* _Instructions to follow_:
Your answer should consist only of the lines below from the one with "(** * trx-javascript: the" through the one with "the buffer it", copied exactly.

Saved data entries:

Segment Open

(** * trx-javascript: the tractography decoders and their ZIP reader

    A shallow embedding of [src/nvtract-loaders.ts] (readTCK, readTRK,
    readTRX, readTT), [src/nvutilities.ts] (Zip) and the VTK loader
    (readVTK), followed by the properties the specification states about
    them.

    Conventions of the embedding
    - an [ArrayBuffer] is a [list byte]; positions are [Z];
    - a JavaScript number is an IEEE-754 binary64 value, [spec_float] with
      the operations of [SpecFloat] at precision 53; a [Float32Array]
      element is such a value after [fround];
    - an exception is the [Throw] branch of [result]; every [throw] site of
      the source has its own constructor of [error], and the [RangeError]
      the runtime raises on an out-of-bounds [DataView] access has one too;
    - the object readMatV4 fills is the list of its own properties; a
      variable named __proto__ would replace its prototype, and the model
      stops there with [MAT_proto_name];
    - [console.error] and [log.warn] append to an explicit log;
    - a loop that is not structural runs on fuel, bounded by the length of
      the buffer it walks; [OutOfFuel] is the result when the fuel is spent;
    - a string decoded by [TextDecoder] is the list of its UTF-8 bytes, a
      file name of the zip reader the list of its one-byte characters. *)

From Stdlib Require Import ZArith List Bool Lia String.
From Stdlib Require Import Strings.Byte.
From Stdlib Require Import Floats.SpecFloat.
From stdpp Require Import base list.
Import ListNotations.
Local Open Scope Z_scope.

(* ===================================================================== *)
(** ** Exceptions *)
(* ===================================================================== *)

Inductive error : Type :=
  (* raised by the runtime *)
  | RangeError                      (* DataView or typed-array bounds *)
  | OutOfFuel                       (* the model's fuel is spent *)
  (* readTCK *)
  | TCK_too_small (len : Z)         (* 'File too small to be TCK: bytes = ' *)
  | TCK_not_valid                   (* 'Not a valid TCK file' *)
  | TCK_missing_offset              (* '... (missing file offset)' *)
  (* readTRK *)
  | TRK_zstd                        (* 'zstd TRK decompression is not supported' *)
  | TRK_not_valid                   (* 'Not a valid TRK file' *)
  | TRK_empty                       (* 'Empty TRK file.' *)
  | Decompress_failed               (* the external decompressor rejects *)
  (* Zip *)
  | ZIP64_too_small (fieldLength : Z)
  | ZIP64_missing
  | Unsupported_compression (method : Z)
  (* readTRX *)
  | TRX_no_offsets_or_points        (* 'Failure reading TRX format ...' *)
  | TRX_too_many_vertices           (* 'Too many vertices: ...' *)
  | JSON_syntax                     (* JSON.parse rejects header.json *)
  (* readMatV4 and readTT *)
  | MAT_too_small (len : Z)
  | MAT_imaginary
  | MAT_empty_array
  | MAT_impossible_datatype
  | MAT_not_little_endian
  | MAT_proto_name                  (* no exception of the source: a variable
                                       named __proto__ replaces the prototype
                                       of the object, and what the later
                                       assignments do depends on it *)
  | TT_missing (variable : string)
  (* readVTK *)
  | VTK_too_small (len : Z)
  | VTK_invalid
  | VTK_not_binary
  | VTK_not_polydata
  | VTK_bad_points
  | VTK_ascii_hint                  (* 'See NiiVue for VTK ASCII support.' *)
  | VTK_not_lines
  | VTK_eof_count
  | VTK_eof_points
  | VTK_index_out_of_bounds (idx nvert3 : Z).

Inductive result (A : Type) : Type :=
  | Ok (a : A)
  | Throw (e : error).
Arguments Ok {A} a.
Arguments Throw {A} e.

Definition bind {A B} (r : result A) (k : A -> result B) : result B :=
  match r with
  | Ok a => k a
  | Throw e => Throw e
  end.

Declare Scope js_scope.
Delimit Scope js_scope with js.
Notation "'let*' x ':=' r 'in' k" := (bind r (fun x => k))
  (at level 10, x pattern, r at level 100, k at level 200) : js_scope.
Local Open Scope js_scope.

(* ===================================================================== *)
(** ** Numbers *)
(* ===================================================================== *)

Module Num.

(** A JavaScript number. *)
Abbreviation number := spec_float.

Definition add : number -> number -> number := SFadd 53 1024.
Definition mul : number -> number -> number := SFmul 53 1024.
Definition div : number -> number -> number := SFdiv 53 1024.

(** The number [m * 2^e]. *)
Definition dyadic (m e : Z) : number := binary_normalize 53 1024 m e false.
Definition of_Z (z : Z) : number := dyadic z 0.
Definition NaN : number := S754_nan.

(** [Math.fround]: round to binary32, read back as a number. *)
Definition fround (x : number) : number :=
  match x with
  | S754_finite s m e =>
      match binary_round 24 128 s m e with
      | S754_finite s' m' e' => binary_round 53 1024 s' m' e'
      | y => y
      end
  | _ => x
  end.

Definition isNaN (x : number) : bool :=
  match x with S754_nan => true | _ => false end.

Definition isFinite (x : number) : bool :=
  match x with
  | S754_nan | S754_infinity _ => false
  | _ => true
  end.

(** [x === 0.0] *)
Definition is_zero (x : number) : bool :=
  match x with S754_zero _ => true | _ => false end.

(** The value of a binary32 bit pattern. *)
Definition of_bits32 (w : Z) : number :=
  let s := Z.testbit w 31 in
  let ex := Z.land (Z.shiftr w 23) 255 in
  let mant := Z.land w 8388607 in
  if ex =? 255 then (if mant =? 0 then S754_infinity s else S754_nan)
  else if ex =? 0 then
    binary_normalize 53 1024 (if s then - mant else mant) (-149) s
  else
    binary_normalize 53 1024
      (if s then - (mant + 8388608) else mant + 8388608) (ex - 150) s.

Segment Closed
Segment Open

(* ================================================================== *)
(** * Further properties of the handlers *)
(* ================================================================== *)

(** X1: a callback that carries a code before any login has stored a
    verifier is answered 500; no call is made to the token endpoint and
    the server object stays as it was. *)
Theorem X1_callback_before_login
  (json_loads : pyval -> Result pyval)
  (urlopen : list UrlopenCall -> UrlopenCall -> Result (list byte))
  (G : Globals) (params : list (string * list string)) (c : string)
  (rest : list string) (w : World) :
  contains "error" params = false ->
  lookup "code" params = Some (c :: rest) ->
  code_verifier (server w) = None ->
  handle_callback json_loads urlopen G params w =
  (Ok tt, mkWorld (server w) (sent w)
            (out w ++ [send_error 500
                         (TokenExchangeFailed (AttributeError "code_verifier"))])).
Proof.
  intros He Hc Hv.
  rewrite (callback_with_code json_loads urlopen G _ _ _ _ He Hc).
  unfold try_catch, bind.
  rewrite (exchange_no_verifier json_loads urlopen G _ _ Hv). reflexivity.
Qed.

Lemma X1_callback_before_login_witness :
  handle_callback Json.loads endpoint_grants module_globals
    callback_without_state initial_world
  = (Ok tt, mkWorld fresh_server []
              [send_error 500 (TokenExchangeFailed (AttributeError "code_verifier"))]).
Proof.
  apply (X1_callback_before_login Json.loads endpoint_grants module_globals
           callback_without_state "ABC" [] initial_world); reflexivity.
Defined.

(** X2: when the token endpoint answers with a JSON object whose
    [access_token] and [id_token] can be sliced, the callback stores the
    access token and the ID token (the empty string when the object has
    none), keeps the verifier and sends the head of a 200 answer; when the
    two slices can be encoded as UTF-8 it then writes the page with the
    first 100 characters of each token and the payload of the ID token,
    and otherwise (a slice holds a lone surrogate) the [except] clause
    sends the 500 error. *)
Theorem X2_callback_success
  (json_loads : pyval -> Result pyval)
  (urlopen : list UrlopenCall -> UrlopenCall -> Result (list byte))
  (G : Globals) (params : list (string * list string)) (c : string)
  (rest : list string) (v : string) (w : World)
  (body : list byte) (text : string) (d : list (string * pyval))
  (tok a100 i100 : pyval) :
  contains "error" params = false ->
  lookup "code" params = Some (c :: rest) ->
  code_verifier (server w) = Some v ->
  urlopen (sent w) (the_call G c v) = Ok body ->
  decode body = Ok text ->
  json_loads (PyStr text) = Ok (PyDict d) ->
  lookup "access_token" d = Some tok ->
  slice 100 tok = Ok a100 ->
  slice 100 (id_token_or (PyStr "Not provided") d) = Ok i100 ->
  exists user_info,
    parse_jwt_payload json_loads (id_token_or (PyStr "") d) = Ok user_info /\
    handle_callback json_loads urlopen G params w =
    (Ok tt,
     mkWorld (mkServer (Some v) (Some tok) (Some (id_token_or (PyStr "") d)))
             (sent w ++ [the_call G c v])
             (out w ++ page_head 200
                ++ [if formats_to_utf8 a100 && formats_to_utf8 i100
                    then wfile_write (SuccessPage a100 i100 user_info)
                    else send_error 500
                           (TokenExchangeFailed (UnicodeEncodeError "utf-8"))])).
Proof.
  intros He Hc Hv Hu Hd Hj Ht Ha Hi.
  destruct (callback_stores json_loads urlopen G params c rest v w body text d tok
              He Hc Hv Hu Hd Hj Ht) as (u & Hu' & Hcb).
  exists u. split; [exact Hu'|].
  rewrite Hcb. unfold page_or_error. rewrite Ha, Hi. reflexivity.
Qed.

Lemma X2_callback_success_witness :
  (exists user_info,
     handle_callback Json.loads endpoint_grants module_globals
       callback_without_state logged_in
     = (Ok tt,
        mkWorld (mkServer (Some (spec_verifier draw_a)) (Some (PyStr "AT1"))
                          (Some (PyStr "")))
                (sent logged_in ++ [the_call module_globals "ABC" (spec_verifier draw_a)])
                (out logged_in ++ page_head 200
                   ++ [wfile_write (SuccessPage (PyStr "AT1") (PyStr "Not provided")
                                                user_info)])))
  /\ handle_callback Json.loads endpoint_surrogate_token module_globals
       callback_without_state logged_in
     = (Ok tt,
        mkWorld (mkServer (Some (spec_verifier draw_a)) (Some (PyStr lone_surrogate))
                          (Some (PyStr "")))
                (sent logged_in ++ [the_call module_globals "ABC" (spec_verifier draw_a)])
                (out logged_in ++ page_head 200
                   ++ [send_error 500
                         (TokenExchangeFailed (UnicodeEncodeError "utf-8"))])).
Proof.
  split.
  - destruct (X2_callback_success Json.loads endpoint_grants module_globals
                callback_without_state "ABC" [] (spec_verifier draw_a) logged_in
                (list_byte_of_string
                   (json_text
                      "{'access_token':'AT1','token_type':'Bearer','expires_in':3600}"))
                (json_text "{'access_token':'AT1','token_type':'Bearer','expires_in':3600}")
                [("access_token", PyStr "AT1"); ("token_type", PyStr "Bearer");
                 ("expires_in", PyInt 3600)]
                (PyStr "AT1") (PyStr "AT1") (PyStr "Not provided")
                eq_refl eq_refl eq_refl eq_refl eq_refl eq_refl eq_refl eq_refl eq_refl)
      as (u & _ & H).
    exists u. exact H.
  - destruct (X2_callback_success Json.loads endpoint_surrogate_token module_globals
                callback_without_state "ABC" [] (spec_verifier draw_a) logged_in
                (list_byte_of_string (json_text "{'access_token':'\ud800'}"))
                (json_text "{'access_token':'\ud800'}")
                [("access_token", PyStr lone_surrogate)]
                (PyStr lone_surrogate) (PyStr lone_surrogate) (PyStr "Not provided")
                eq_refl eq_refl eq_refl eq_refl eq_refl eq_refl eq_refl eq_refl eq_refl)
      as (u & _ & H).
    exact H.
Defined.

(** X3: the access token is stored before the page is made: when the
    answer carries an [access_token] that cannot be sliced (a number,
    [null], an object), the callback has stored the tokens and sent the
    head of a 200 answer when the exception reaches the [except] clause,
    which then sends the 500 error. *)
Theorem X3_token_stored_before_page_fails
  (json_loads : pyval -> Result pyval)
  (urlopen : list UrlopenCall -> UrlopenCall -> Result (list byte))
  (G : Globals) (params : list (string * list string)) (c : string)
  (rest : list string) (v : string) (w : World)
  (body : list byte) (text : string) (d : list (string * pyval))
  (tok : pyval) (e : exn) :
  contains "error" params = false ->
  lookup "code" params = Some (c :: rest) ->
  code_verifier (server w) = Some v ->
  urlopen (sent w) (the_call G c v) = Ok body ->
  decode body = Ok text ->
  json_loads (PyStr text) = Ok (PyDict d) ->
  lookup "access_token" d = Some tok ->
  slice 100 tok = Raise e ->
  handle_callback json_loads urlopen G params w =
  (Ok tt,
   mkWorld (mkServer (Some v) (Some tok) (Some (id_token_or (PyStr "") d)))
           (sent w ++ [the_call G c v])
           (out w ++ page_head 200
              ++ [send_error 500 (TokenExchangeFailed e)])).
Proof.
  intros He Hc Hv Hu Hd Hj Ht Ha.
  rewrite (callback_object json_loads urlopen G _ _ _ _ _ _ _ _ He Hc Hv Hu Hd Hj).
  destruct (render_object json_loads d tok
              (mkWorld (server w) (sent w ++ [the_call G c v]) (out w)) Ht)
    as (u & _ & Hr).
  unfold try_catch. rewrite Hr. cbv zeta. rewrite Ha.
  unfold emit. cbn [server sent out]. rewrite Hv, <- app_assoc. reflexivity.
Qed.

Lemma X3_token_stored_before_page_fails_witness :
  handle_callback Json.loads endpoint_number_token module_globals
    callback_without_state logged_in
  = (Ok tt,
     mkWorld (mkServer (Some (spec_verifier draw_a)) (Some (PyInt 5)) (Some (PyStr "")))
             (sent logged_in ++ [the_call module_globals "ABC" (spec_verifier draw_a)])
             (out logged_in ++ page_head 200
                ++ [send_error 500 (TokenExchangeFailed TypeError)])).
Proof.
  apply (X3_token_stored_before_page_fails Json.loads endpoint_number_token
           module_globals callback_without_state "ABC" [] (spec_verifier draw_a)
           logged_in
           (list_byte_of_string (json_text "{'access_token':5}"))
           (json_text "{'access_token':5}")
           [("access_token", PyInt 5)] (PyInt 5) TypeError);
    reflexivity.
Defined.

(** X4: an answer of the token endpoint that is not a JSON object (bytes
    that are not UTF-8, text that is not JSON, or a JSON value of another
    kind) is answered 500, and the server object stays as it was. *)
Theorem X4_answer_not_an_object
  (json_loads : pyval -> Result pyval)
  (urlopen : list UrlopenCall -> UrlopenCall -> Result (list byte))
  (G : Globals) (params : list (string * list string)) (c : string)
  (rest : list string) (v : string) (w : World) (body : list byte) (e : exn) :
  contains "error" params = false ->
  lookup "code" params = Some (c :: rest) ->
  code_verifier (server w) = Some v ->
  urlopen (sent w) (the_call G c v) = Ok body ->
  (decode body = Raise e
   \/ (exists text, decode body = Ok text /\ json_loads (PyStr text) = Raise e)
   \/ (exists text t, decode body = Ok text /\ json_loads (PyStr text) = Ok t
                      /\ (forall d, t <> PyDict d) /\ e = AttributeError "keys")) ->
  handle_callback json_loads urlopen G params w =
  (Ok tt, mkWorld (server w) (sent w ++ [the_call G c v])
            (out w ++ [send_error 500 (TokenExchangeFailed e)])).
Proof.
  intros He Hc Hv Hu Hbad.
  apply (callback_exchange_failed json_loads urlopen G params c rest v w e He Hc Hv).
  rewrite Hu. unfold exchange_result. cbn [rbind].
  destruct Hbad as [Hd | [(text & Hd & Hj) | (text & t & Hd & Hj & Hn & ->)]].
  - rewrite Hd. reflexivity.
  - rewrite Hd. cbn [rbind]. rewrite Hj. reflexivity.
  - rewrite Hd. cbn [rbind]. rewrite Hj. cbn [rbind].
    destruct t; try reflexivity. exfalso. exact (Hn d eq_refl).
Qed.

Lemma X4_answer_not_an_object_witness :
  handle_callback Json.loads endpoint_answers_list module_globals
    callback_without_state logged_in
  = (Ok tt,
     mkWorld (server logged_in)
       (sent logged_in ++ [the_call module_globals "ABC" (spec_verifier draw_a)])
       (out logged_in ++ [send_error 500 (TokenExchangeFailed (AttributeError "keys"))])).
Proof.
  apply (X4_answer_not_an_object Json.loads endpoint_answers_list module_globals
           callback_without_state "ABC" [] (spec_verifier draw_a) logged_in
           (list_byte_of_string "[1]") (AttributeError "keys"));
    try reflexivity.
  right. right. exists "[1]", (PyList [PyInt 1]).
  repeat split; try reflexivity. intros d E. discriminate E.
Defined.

Segment Closed

* _Written response_:
(** * trx-javascript: the tractography decoders and their ZIP reader

    A shallow embedding of [src/nvtract-loaders.ts] (readTCK, readTRK,
    readTRX, readTT), [src/nvutilities.ts] (Zip) and the VTK loader
    (readVTK), followed by the properties the specification states about
    them.

    Conventions of the embedding
    - an [ArrayBuffer] is a [list byte]; positions are [Z];
    - a JavaScript number is an IEEE-754 binary64 value, [spec_float] with
      the operations of [SpecFloat] at precision 53; a [Float32Array]
      element is such a value after [fround];
    - an exception is the [Throw] branch of [result]; every [throw] site of
      the source has its own constructor of [error], and the [RangeError]
      the runtime raises on an out-of-bounds [DataView] access has one too;
    - the object readMatV4 fills is the list of its own properties; a
      variable named __proto__ would replace its prototype, and the model
      stops there with [MAT_proto_name];
    - [console.error] and [log.warn] append to an explicit log;
    - a loop that is not structural runs on fuel, bounded by the length of
      the buffer it walks; [OutOfFuel] is the result when the fuel is spent;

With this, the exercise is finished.